*** Opening Data for processing ***
(** For an array of values that convert to strings (strings, booleans,
    [null], [undefined], integers that a number holds exactly, arrays of
    such values, objects without an own [toString]), the call completes and
    each entry gives its string form followed by a newline, in order: the
    message of a concatenation is the concatenation of the messages, a
    single entry gives its string form and a newline, and the message has
    at least one character for each entry. *)
Theorem getStatusMessageToPrint_array :
  forall xs ys : list value,
    forallb toString_exact (xs ++ ys) = true ->
    call_getStatusMessageToPrint (VArr (xs ++ ys))
    = ret (getStatusMessageToPrint (VArr xs)
           ++ getStatusMessageToPrint (VArr ys))
    /\ (forall x : value,
          In x (xs ++ ys) ->
          call_getStatusMessageToPrint (VArr [x]) = ret (toString x ++ newline))
    /\ call_getStatusMessageToPrint (VArr []) = ret ""
    /\ (List.length (xs ++ ys)
        <= String.length (getStatusMessageToPrint (VArr (xs ++ ys))))%nat.
Proof.
  intros xs ys Hexact.
  assert (Happ : forall xs ys : list value,
      getStatusMessageToPrint (VArr (xs ++ ys))
      = getStatusMessageToPrint (VArr xs) ++ getStatusMessageToPrint (VArr ys)).
  { intros xs' ys'. unfold getStatusMessageToPrint. cbv zeta.
    rewrite fold_left_app. apply fold_status_acc. }
  split; [|split; [|split; [reflexivity|]]].
  - unfold call_getStatusMessageToPrint.
    rewrite (getStatusMessageToPrint_exact_completes (VArr (xs ++ ys)) Hexact).
    now rewrite Happ.
  - intros x Hx. unfold call_getStatusMessageToPrint.
    rewrite (getStatusMessageToPrint_exact_completes (VArr [x])).
    + reflexivity.
    + cbn [getStatusMessageToPrint_exact forallb]. rewrite andb_true_r.
      rewrite forallb_forall in Hexact. now apply Hexact.
  - clear Hexact. induction (xs ++ ys)%list as [|e elems IH]; [cbn; lia|].
    change (e :: elems) with ([e] ++ elems)%list. rewrite Happ.
    rewrite append_length. cbn [List.length app].
    assert (H1 : (1 <= String.length (getStatusMessageToPrint (VArr [e])))%nat).
    { change (getStatusMessageToPrint (VArr [e]))
        with ("" ++ (toString e ++ newline)).
      cbn [append]. rewrite append_length. cbn. lia. }
    lia.
Qed.

Lemma getStatusMessageToPrint_array_witness :
  call_getStatusMessageToPrint
    (VArr ([VStr "Generate failed"; VNull] ++ [VNum 2; VObj [("rc", VNum 8)]]))
  = ret (getStatusMessageToPrint (VArr [VStr "Generate failed"; VNull])
         ++ getStatusMessageToPrint (VArr [VNum 2; VObj [("rc", VNum 8)]])).
Proof.
  exact (proj1 (getStatusMessageToPrint_array
                  [VStr "Generate failed"; VNull]
                  [VNum 2; VObj [("rc", VNum 8)]] eq_refl)).
Defined.

Example getStatusMessageToPrint_mixed :
  getStatusMessageToPrint (VArr [VStr "Generate failed"; VNull; VNum 2])
  = "Generate failed" ++ newline ++ "null" ++ newline ++ "2" ++ newline.
Proof. reflexivity. Qed.

(* ================================================================= *)
(** ** Task ids are written as they are *)


(* ================================================================= *)
(** ** From the input text to the validated parameters to the URL *)

(** Parsing the build parameters and validating the result: an input
    without content, or a text that parses to [null], is rejected with
    [false] and without any message; an exception of the parser ends the
    run before anything is validated. *)
Theorem parse_then_validate :
  forall (JSON_parse : string -> M value) (requiredFields : list string)
         (jsonString : value),
    let run :=
      (buildParms <- parseStringAsJson JSON_parse jsonString ;;
       validateBuildParms buildParms requiredFields)%js in
    (stringHasContent jsonString = false -> run = ([], inr false))
    /\ (forall out, stringHasContent jsonString = true ->
          JSON_parse (toString jsonString) = (out, inr VNull) ->
          run = (out, inr false))
    /\ (forall out e, stringHasContent jsonString = true ->
          JSON_parse (toString jsonString) = (out, inl e) ->
          run = (out, inl e))
    /\ (forall out buildParms, stringHasContent jsonString = true ->
          JSON_parse (toString jsonString) = (out, inr buildParms) ->
          fst run = (out ++ fst (validateBuildParms buildParms requiredFields))%list
          /\ snd run = snd (validateBuildParms buildParms requiredFields)).
Proof.
  intros parse fields input run. subst run. unfold parseStringAsJson. cbv zeta.
  split; [|split; [|split]].
  - intros ->. now rewrite bind_ret_l.
  - intros out -> ->. cbn. now rewrite app_nil_r.
  - intros out e -> ->. reflexivity.
  - intros out bp -> ->. cbn [bind].
    destruct (validateBuildParms bp fields). split; reflexivity.
Qed.


(** * auth_service: the gRPC authentication handlers

    A shallow embedding of [internal/handler/auth.go] (package [handler]) and
    of the earlier copy of the same package, with the properties of the
    credential and token paths proved over it.

    Go values are modelled as the code has them: a [(value, error)] return is
    a pair whose error component is an [option] ([None] is [nil]); the
    packages the handlers call into ([bcrypt], [database/sql], the JWT
    manager) are interfaces the handlers are parameterised by; [log.Printf],
    the database round trips and the token-manager calls are recorded, in
    order, in the trace of the world the handler runs in. *)

From Stdlib Require Import ZArith Lia Ascii.
From stdpp Require Import base option list strings pretty gmap.

Local Open Scope Z_scope.
Local Open Scope string_scope.

(** ** Go's [error] values *)

(** [errors.New] builds an [errorString]; [fmt.Errorf] with a [%w] verb builds
    a [wrapError] that keeps the formatted message and the wrapped error. *)
Inductive error : Type :=
| errorString (s : string)
| wrapError (msg : string) (err : error).

(** [err.Error()] *)
Definition Error (e : error) : string :=
  match e with
  | errorString s => s
  | wrapError msg _ => msg
  end.

(** [errors.Unwrap] *)
Definition Unwrap (e : error) : option error :=
  match e with
  | errorString _ => None
  | wrapError _ err => Some err
  end.

(** [fmt.Errorf(prefix + "%w", err)]: every format string of the package ends
    in its single [%w] verb. *)
Definition Errorf_w (prefix : string) (err : error) : error :=
  wrapError (prefix +:+ Error err) err.

#[global] Instance error_eq_dec : EqDecision error.
Proof. solve_decision. Defined.

(** The outcome of a call into a package whose Go signature is
    [(T, error)]: the value, or the error. *)
Inductive Result (A : Type) : Type :=
| Ok (a : A)
| Err (e : error).
Arguments Ok {A} a.
Arguments Err {A} e.

(** ** Request context and gRPC metadata *)

(** What the handlers read from a [context.Context]: the incoming gRPC
    metadata ([metadata.MD] is a [map[string][]string]), when there is one, and
    [ctx.Err()], which the database driver honours. *)
Record Context : Type := {
  incomingMD : option (gmap string (list string));
  ctxErr : option error
}.

Definition Background : Context :=
  {| incomingMD := None; ctxErr := None |}.

(** [metadata.FromIncomingContext]: the [(md, ok)] pair as an option. *)
Definition FromIncomingContext (ctx : Context) : option (gmap string (list string)) :=
  incomingMD ctx.

(** [md[key]]: a missing key reads as the nil slice. *)
Definition mdGet (md : gmap string (list string)) (key : string) : list string :=
  default [] (md !! key).

(** ** Protocol messages ([proto/auth.proto]) *)

Record LoginRequest : Type := { Username : string; Password : string }.
Record LoginResponse : Type := { AccessToken : string }.
Record GetUserProfileRequest : Type := { ReqUserId : string }.
Record GetUserProfileResponse : Type := { UserId : string; RespUsername : string }.

(** ** [database/sql] *)

(** A [*sql.Row]: the error deferred until [Scan], or the columns of the
    first row of the result. Every column the handlers read is scanned into a
    Go [string]. *)
Inductive Row : Type :=
| RowErr (e : error)
| RowCols (cols : list string).

Record DB : Type := {
  QueryRowContext : Context -> string -> list string -> Row
}.

(** [db.QueryRow] is [QueryRowContext] under [context.Background()]. *)
Definition QueryRow (db : DB) (query : string) (args : list string) : Row :=
  QueryRowContext db Background query args.

Definition errScanArity (cols dest : nat) : error :=
  errorString ("sql: expected " +:+ pretty cols +:+
               " destination arguments in Scan, not " +:+ pretty dest).

(** [row.Scan(&a)]: the destination keeps its zero value on an error. *)
Definition Scan1 (r : Row) : string * option error :=
  match r with
  | RowErr e => ("", Some e)
  | RowCols [a] => (a, None)
  | RowCols cols => ("", Some (errScanArity (length cols) 1))
  end.

(** [row.Scan(&a, &b)] *)
Definition Scan2 (r : Row) : string * string * option error :=
  match r with
  | RowErr e => ("", "", Some e)
  | RowCols [a; b] => (a, b, None)
  | RowCols cols => ("", "", Some (errScanArity (length cols) 2))
  end.

(** ** [golang.org/x/crypto/bcrypt] *)

(** The two entry points the handlers use. [GenerateFromPassword] draws its
    salt from [crypto/rand]; the outcome of that read is its first argument. *)
Record Bcrypt : Type := {
  GenerateFromPassword : Result (list Byte.byte) -> list Byte.byte -> Z -> Result (list Byte.byte);
  CompareHashAndPassword : list Byte.byte -> list Byte.byte -> option error
}.

(** [bcrypt.DefaultCost] *)
Definition DefaultCost : Z := 10.

(** ** [github.com/golang-jwt/jwt/v5] *)

(** A decoded claim value (an [interface{}]); numeric claims carry whole
    seconds. *)
Inductive any : Type :=
| AString (s : string)
| ANumber (n : Z)
| ABool (b : bool)
| ANil.

(** [jwt.Claims] is an interface; [jwt.MapClaims] is the dynamic type the
    handlers assert, [StructClaims] stands for every other implementation. *)
Inductive ClaimsT : Type :=
| MapClaims (m : gmap string any)
| StructClaims.

(** The two fields of [jwt.Token] the handlers read. *)
Record Token : Type := { Claims : ClaimsT; Valid : bool }.

(** [claims, ok := c.(jwt.MapClaims)]: the comma-ok assertion leaves the nil
    map in [claims] when it fails. *)
Definition asMapClaims (c : ClaimsT) : gmap string any * bool :=
  match c with
  | MapClaims m => (m, true)
  | StructClaims => (∅, false)
  end.

(** [s, ok := claims[key].(string)]: a missing key reads as nil, which is no
    string; [s] is then the empty string. *)
Definition claimString (m : gmap string any) (key : string) : string * bool :=
  match m !! key with
  | Some (AString s) => (s, true)
  | _ => ("", false)
  end.
(** * lex-eval: the NDJSON stream decoder, the connector's error paths and
      the reference-free metrics, embedded and verified.

    Sources embedded here:
    - [src/lex_eval/connectors/lex_llm_connector.py]
      ([LexLLMConnector._parse_ndjson_stream], [run_workflow],
      [health_check] and the pydantic models they build);
    - [src/lex_eval/metrics/metrics.py] ([MetricsCalculator]);
    - [src/tests/compare_workflows.py] (the composite ranking).

    Conventions.
    - A Python [str] is a list of Unicode code points ([list N]).
    - A computation that may raise is a value of [result]: [Return v] or
      [Raise e]; [try ... except] is [try_except].
    - A Python [float] obtained by dividing two integers is represented by
      the exact quotient in [Q]; the interpreter rounds that quotient to the
      nearest binary64 number.
    - The Unicode tables behind [str.lower] and the regex class [\w] are
      parameters of the metrics ([Section Metrics]); the instance
      [latin1_lower], [latin1_isalnum] gives them on code points below 256. *)

From Stdlib Require Import QArith String Ascii.
From stdpp Require Import base option list numbers countable gmap sorting.

Local Open Scope Z_scope.
Local Open Scope list_scope.

(** ** Python strings *)

Module Str.

Definition char := N.
Definition str := list N.

(** A literal: each byte of the Rocq string is one code point. *)
Definition lit (s : string) : str :=
  List.map N_of_ascii (list_ascii_of_string s).

(** A literal in which the apostrophe stands for the double quote, for
    writing JSON texts. *)
Definition qlit (s : string) : str :=
  List.map (fun c => if (c =? 39)%N then 34%N else c) (lit s).

Definition eqb (a b : str) : bool := bool_decide (a = b).

Definition nl : char := 10%N.
Definition space : char := 32%N.

(** [str.isspace] on one code point, which is also the set removed by
    [str.strip()] without argument. *)
Definition isspace (c : char) : bool :=
  ((9 <=? c) && (c <=? 13) || (28 <=? c) && (c <=? 32)
   || (c =? 133) || (c =? 160) || (c =? 5760)
   || (8192 <=? c) && (c <=? 8202)
   || (c =? 8232) || (c =? 8233) || (c =? 8239) || (c =? 8287)
   || (c =? 12288))%N.
Lemma fetch_files_page_tokens_witness :
  let w := sample_world [Page page_one; Page page_two; Page page_three] in
  exists more : list list_request,
    drive_calls (snd (filemail.fetch_files w "q" None None)) =
      map (list_request_for "q" filemail.list_fields)
        [None; Some "token-1"; Some "token-2"] ++ more.
Proof.
  intros w.
  destruct (fetch_files_page_tokens w "q" None None [page_one; page_two]
              [Page page_three]) as (more & Hmore).
  - reflexivity.
  - repeat constructor.
  - vm_compute. lia.
  - exists more. exact Hmore.
Defined.

(** One progress line per multiple of 100 that the count passes. *)
Lemma progress_length (count : Z) (n : nat) :
  0 <= count ->
  Z.of_nat (List.length (progress count n)) =
  (count + Z.of_nat n) / 100 - count / 100.
Proof.
  revert count. induction n as [|n IH]; intros count Hcount.
  - simpl. rewrite Z.add_0_r. lia.
  - cbn [progress]. rewrite length_app, Nat2Z.inj_add, IH by lia.
    replace (count + 1 + Z.of_nat n) with (count + Z.of_nat (S n)) by lia.
    generalize ((count + Z.of_nat (S n)) / 100). intros d.
    destruct (Z.eqb_spec ((count + 1) mod 100) 0) as [H|H];
      cbn [List.length Z.of_nat Pos.of_succ_nat];
      Z.div_mod_to_equations; lia.
Qed.

Lemma progress_no_total (count : Z) (n m : nat) :
  ~ In (total_line m) (progress count n).
Proof.
  revert count. induction n as [|n IH]; intros count Hin; simpl in Hin.
  - exact Hin.
  - apply in_app_or in Hin. destruct Hin as [Hin|Hin].
    + destruct ((count + 1) mod 100 =? 0); simpl in Hin.
      * destruct Hin as [Heq|[]]. unfold total_line in Heq.
        injection Heq as Heq. discriminate Heq.
      * exact Hin.
    + now apply IH in Hin.
Qed.

(** X4: when the listing is exhausted below the limit, filemail.py has
    logged one progress line at every hundredth record and ends with the
    total line, whose count is the number of records returned. *)
Theorem fetch_files_log_exhausted (w : world) (query : string)
    (size_filter limit : option Z) (pre : list response) (r : response)
    (rest : list page_result) :
  drive w = map Page pre ++ Page r :: rest ->
  Forall continues pre ->
  truthy_str (nextPageToken r) = false ->
  (List.length (accepted size_filter (records (pre ++ [r])))
   < room (get limit filemail.default_limit) 0)%nat ->
  let out := filemail.fetch_files w query size_filter limit in
  let n := List.length (fst out) in
  log (snd out) = log w ++ progress 0 n ++ [total_line n] /\
  Z.of_nat (List.length (progress 0 n)) = Z.of_nat n / 100.
Proof.
  intros Hscript Hall Hend Hroom out n. subst n out.
  rewrite (filemail_fetch_exhausted w query size_filter limit pre r rest)
    by trivial.
  simpl. split; [reflexivity|].
  rewrite progress_length by lia.
  rewrite Z.add_0_l. change (0 / 100) with 0. lia.
Qed.

Lemma fetch_files_log_exhausted_witness :
  let w := sample_world [Page page_one; Page page_three; Page page_two] in
  log (snd (filemail.fetch_files w "q" None None)) =
  [INFO "Total files fetched: 3"].
Proof.
  intros w.
  destruct (fetch_files_log_exhausted w "q" None None [page_one] page_three
              [Page page_two]) as (Hlog & _).
  - reflexivity.
  - repeat constructor.
  - reflexivity.
  - vm_compute. lia.
  - exact Hlog.
Defined.

(** X5: when the count reaches the limit, [fetch_files] returns from
    inside the loop: only the progress lines are logged, and the total
    line is not. *)
Theorem fetch_files_log_cut (w : world) (query : string)
    (size_filter limit : option Z) (pre : list response) (r : response)
    (rest : list page_result) :
  drive w = map Page pre ++ Page r :: rest ->
  Forall continues pre ->
  (List.length (accepted size_filter (records pre))
   < room (get limit filemail.default_limit) 0)%nat ->
  (room (get limit filemail.default_limit) 0
   <= List.length (accepted size_filter (records (pre ++ [r]))))%nat ->
  let out := filemail.fetch_files w query size_filter limit in
  let n := List.length (fst out) in
  log (snd out) = log w ++ progress 0 n /\
  (forall m, ~ In (total_line m) (progress 0 n)).
Proof.
  intros Hscript Hall Hlt Hge out n. subst n out.
  rewrite (filemail_fetch_cut w query size_filter limit pre r rest)
    by trivial.
  simpl. rewrite length_firstn, Nat.min_l by exact Hge.
  split; [reflexivity|]. intros m. apply progress_no_total.
Qed.

Lemma fetch_files_log_cut_witness :
  let w := sample_world [Page page_one; Page page_two; Page page_three] in
  log (snd (filemail.fetch_files w "q" None (Some 3))) = [].
Proof.
  intros w.
  destruct (fetch_files_log_cut w "q" None (Some 3) [page_one] page_two
              [Page page_three]) as (Hlog & _).
  - reflexivity.
  - repeat constructor.
  - vm_compute. lia.
  - vm_compute. lia.
  - exact Hlog.
Defined.

(** X6: when a page request fails, filemail.py logs the error once and
    then the total line, whose count is the number of records returned
    from the earlier pages. *)
Theorem fetch_files_log_failure (w : world) (query : string)
    (size_filter limit : option Z) (pre : list response) (error : string)
    (rest : list page_result) :
  drive w = map Page pre ++ HttpError error :: rest ->
  Forall continues pre ->
  (List.length (accepted size_filter (records pre))
   < room (get limit filemail.default_limit) 0)%nat ->
  let out := filemail.fetch_files w query size_filter limit in
  let n := List.length (fst out) in
  log (snd out) =
    log w ++ progress 0 n
      ++ [ERROR f{"An error occurred while fetching files: "; error};
          total_line n].
Proof.
  intros Hscript Hall Hroom out n. subst n out.
  rewrite (filemail_fetch_failed w query size_filter limit pre error rest)
    by trivial.
  reflexivity.
Qed.

Lemma fetch_files_log_failure_witness :
  let w := sample_world [Page page_one; HttpError "503"; Page page_three] in
  log (snd (filemail.fetch_files w "q" None None)) =
  [ERROR "An error occurred while fetching files: 503";
   INFO "Total files fetched: 2"].
Proof.
  intros w.
  apply (fetch_files_log_failure w "q" None None [page_one] "503"
           [Page page_three]).
  - reflexivity.
  - repeat constructor.
  - vm_compute. lia.
Defined.

Example progress_250 :
  progress 0 250 =
  [INFO "Fetched 100 files so far..."; INFO "Fetched 200 files so far..."].
Proof. vm_compute. reflexivity. Qed.

Lemma fm2_while_true_log (query : string) (size_filter : option Z)
    (limit : Z) (script : list page_result) :
  forall (tok : option string) (fs : list File.t) (count : Z)
         (calls : list list_request) (lg : list log_record),
    let out := fm2.while_true query size_filter limit script tok fs count
                 calls lg in
    outcome_log out = lg \/
    exists error,
      outcome_log out =
      lg ++ [PRINT f{"An error occurred while fetching files: "; error}].
Proof.
  induction script as [|[r|error] script IH]; intros tok fs count calls lg;
    cbn zeta.
  - right. exists unavailable. reflexivity.
  - simpl.
    destruct (fm2.for_files size_filter limit (get (files r) []) fs count)
      as [[fs' count']|[fs' count']].
    + destruct (truthy_str (nextPageToken r)); simpl.
      * apply IH.
      * now left.
    + now left.
  - right. exists error. reflexivity.
Qed.
(** * AzureMLChat: the response pipeline of the three chat front ends

    A shallow embedding of [src/chat.py], [src/utils.py] and of the
    [ChatApp] classes of [LV1_nonstreaming_ui.py], [LV2_streaming_ui.py]
    and [LV3_realtime_httplog_streaming_ui.py].

    Python values are dynamically typed, so the values that flow through
    the pipeline (decoded JSON bodies, history entries, request payloads)
    live in one universe [pyval].  The two history lists are Python lists
    that the methods mutate in place: they are the [store].  A generator
    is a resumable state machine driven by [next]. Console logging
    ([log_message]) and the pacing [time.sleep] have no effect on any
    value and are left out. *)

From Stdlib Require Import Ascii String DecimalString.
From Stdlib Require Import List ZArith NArith Bool Lia.
Import ListNotations.

Set Warnings "-register-all".
Local Open Scope list_scope.

(** ** Python strings *)

(** A Python [str] is a sequence of Unicode code points; [len] and
    iteration count code points. *)
Definition pychar := N.
Definition pystr := list pychar.

(** An ASCII literal of the source. *)
Definition str (s : string) : pystr :=
  map N_of_ascii (list_ascii_of_string s).

(** The markup literals of [utils.py] are full of double quotes; they are
    written here with an apostrophe in place of each double quote (the
    source literals contain no apostrophe) and [markup] puts the double
    quotes back. *)
Definition markup (s : string) : pystr :=
  map (fun c => if N.eqb c 39 then 34%N else c) (str s).

Definition pystr_eqb (a b : pystr) : bool :=
  if list_eq_dec N.eq_dec a b then true else false.

(** [str(n)] for a Python int. *)
Definition str_of_int (z : Z) : pystr :=
  str (NilEmpty.string_of_int (Z.to_int z)).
*** Closing Data for processing ***
**Your task:**
Restate word for word only the lines running from the beginning of the data to the line holding "message of a", both included.

**Written answer:**
(** For an array of values that convert to strings (strings, booleans,
    [null], [undefined], integers that a number holds exactly, arrays of
    such values, objects without an own [toString]), the call completes and
    each entry gives its string form followed by a newline, in order: the
    message of a concatenation is the concatenation of the messages, a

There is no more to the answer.